START TASK MATERIAL
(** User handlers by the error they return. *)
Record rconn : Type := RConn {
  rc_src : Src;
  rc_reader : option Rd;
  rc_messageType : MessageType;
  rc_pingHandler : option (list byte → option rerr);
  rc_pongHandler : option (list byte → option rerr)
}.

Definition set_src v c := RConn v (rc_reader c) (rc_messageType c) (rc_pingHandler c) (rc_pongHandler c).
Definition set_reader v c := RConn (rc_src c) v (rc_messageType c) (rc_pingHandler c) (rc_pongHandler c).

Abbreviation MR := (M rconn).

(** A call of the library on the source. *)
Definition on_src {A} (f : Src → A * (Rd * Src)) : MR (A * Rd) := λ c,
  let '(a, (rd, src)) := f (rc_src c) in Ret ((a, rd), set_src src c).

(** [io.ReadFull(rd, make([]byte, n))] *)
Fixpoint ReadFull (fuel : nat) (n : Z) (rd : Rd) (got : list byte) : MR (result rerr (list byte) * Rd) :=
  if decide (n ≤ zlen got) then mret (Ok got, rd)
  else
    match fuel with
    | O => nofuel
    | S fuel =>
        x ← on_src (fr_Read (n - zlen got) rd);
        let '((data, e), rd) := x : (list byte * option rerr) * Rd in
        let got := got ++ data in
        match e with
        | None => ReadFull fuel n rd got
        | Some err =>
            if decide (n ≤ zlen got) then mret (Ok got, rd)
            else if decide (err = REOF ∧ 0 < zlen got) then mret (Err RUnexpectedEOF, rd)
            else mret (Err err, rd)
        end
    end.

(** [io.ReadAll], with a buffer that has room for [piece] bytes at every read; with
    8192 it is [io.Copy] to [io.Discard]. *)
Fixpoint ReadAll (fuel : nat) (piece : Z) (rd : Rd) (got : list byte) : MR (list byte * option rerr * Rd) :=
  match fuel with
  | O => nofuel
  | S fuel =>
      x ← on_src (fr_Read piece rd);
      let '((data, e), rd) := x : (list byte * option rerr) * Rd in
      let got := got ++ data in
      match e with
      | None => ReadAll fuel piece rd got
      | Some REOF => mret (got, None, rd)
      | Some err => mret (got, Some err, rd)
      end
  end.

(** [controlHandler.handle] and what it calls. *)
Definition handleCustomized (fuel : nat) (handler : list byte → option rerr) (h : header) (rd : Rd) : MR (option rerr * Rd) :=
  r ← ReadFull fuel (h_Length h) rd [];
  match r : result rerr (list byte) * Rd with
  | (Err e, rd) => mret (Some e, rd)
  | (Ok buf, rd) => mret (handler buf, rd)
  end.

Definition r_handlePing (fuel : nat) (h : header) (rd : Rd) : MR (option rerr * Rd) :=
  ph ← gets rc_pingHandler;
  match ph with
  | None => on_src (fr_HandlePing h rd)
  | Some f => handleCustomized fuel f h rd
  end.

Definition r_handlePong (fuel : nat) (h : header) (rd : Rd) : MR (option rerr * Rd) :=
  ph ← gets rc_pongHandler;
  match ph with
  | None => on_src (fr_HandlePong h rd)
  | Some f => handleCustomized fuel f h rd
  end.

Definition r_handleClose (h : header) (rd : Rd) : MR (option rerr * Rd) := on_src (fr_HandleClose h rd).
END TASK MATERIAL
START TASK MATERIAL
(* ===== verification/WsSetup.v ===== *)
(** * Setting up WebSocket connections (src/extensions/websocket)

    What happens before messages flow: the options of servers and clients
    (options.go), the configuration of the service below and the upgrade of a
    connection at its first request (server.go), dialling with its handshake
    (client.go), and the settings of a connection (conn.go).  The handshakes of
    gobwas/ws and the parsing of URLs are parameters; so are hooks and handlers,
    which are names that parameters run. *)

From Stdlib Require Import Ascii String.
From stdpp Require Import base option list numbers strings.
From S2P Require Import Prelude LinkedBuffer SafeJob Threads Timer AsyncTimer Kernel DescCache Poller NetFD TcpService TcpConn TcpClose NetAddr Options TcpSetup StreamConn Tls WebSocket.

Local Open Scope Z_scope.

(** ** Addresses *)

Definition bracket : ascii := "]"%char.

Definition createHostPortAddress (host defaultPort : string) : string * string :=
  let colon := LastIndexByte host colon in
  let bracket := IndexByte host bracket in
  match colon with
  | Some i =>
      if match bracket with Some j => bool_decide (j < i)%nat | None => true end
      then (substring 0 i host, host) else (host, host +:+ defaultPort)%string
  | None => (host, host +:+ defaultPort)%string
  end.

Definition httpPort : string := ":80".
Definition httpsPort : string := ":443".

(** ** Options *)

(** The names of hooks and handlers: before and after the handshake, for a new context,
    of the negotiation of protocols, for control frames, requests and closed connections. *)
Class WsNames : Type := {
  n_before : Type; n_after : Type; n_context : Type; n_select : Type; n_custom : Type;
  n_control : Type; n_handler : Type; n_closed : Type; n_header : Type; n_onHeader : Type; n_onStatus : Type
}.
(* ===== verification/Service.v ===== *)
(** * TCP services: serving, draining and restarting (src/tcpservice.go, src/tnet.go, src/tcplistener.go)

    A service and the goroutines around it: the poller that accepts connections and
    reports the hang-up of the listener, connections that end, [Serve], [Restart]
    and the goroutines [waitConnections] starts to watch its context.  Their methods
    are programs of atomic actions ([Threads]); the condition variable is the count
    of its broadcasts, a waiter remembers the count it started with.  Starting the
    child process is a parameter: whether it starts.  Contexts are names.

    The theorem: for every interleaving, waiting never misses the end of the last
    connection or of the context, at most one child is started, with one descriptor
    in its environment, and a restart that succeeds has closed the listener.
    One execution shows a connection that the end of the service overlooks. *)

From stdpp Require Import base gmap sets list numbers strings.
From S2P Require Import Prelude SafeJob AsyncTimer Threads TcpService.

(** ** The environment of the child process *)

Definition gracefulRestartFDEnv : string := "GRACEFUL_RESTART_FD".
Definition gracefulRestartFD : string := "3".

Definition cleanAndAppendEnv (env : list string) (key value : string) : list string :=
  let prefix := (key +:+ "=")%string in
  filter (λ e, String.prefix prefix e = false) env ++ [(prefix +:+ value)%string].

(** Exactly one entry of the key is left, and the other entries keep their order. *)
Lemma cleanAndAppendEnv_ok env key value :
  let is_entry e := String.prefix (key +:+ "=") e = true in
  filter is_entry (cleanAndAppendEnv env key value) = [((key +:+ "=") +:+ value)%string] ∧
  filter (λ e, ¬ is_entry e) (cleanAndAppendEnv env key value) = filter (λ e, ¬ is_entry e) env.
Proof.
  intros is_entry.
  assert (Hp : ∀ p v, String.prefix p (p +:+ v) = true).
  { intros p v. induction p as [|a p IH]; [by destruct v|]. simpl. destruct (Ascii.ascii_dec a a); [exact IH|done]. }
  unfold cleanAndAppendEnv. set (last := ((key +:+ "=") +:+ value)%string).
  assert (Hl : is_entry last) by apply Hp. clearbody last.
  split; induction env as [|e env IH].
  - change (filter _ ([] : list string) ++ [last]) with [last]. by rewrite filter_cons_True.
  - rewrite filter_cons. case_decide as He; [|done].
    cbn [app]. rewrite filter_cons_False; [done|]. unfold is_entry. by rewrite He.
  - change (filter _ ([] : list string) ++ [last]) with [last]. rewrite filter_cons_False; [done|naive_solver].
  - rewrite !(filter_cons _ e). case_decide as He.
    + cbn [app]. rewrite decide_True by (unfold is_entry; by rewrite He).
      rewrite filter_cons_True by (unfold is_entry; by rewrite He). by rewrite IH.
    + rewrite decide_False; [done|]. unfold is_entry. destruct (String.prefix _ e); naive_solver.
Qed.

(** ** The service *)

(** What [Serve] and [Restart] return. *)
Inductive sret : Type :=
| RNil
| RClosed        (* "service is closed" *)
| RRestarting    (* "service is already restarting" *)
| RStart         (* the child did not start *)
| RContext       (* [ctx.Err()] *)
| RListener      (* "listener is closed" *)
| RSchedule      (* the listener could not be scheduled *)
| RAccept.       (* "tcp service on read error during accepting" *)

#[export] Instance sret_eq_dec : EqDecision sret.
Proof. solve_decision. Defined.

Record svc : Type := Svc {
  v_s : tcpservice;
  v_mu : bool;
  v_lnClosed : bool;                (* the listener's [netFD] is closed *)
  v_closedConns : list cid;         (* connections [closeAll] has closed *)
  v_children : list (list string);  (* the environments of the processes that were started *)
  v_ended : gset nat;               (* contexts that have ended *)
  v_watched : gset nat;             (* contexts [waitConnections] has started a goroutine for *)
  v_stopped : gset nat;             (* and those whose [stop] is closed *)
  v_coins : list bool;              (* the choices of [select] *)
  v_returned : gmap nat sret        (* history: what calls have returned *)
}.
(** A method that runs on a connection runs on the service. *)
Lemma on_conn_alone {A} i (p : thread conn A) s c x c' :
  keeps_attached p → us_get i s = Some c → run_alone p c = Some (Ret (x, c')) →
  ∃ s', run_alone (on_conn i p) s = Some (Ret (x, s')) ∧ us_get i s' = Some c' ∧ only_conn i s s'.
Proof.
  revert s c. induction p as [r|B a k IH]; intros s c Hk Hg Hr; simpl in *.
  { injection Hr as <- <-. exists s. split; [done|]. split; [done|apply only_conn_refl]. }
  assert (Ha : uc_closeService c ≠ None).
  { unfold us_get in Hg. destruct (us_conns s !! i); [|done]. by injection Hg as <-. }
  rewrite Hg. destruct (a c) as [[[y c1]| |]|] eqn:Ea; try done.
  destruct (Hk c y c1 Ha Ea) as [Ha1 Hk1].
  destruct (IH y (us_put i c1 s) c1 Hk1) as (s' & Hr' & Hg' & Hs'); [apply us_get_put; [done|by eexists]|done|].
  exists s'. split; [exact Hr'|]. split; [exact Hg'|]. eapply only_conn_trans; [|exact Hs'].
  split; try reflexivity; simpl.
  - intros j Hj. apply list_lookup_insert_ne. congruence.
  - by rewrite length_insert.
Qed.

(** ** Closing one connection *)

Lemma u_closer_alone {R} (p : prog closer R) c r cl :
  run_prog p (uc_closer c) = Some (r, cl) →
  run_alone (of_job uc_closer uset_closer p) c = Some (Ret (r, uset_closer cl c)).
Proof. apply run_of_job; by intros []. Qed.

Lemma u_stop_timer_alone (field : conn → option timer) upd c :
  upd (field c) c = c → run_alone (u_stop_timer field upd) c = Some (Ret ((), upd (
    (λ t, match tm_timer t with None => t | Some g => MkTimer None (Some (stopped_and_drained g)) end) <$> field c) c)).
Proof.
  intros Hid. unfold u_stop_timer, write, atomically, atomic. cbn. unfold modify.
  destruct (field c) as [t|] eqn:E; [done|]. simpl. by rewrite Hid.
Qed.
END TASK MATERIAL
START TASK MATERIAL
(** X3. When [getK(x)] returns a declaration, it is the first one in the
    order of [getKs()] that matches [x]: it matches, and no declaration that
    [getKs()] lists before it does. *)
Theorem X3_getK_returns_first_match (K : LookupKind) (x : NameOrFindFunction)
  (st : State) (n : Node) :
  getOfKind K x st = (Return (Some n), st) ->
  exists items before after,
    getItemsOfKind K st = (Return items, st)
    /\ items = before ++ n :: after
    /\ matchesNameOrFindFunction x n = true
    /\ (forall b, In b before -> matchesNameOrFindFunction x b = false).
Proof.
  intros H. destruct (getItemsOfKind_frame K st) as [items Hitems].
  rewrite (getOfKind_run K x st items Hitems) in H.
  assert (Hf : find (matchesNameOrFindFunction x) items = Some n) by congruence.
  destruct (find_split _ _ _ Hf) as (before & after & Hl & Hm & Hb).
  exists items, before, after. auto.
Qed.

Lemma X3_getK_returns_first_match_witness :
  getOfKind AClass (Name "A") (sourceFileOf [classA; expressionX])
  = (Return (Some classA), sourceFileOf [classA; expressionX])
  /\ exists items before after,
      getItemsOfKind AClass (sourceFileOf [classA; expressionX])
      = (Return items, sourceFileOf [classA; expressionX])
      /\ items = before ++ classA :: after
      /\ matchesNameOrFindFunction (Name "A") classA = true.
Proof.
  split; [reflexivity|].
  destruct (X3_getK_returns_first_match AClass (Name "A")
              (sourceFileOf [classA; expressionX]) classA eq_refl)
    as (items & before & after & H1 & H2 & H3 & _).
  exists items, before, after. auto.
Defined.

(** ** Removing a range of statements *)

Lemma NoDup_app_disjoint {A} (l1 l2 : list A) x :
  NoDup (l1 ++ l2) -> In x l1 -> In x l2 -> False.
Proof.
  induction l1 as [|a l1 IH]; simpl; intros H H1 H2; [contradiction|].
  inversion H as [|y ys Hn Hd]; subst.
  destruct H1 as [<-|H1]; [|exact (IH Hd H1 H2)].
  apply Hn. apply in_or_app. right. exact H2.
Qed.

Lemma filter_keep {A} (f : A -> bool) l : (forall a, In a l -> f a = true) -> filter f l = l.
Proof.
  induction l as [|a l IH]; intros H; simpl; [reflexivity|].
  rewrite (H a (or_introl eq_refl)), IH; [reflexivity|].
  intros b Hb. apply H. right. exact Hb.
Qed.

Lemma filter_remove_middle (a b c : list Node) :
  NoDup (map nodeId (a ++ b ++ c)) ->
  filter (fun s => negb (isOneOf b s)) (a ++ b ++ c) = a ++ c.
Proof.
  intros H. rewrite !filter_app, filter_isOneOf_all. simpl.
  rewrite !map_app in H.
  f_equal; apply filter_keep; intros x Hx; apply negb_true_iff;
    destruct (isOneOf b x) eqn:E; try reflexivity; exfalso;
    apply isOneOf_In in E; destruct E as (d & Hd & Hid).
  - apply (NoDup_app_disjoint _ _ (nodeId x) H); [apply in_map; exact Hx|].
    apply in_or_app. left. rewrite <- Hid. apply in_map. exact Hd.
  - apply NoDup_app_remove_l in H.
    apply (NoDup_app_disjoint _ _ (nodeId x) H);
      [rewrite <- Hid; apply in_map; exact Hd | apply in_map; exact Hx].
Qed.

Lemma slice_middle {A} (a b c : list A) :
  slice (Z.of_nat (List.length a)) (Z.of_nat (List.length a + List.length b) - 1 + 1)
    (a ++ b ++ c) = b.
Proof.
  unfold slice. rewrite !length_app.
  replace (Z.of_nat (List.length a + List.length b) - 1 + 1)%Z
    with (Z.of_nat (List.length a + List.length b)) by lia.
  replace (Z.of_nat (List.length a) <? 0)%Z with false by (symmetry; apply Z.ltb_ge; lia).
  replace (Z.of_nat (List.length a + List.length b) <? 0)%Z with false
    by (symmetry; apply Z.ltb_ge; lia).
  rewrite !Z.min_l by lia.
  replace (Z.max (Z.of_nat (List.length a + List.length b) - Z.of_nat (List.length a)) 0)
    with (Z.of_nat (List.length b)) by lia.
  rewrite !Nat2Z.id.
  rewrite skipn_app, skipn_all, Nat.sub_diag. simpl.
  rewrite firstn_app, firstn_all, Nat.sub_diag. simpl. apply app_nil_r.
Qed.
END TASK MATERIAL
Show all lines from the entries that hold "AsyncTimer".

◆ FINISHED TASK ◆
From S2P Require Import Prelude LinkedBuffer SafeJob Threads Timer AsyncTimer Kernel DescCache Poller NetFD TcpService TcpConn TcpClose NetAddr Options TcpSetup StreamConn Tls WebSocket.
From S2P Require Import Prelude SafeJob AsyncTimer Threads TcpService.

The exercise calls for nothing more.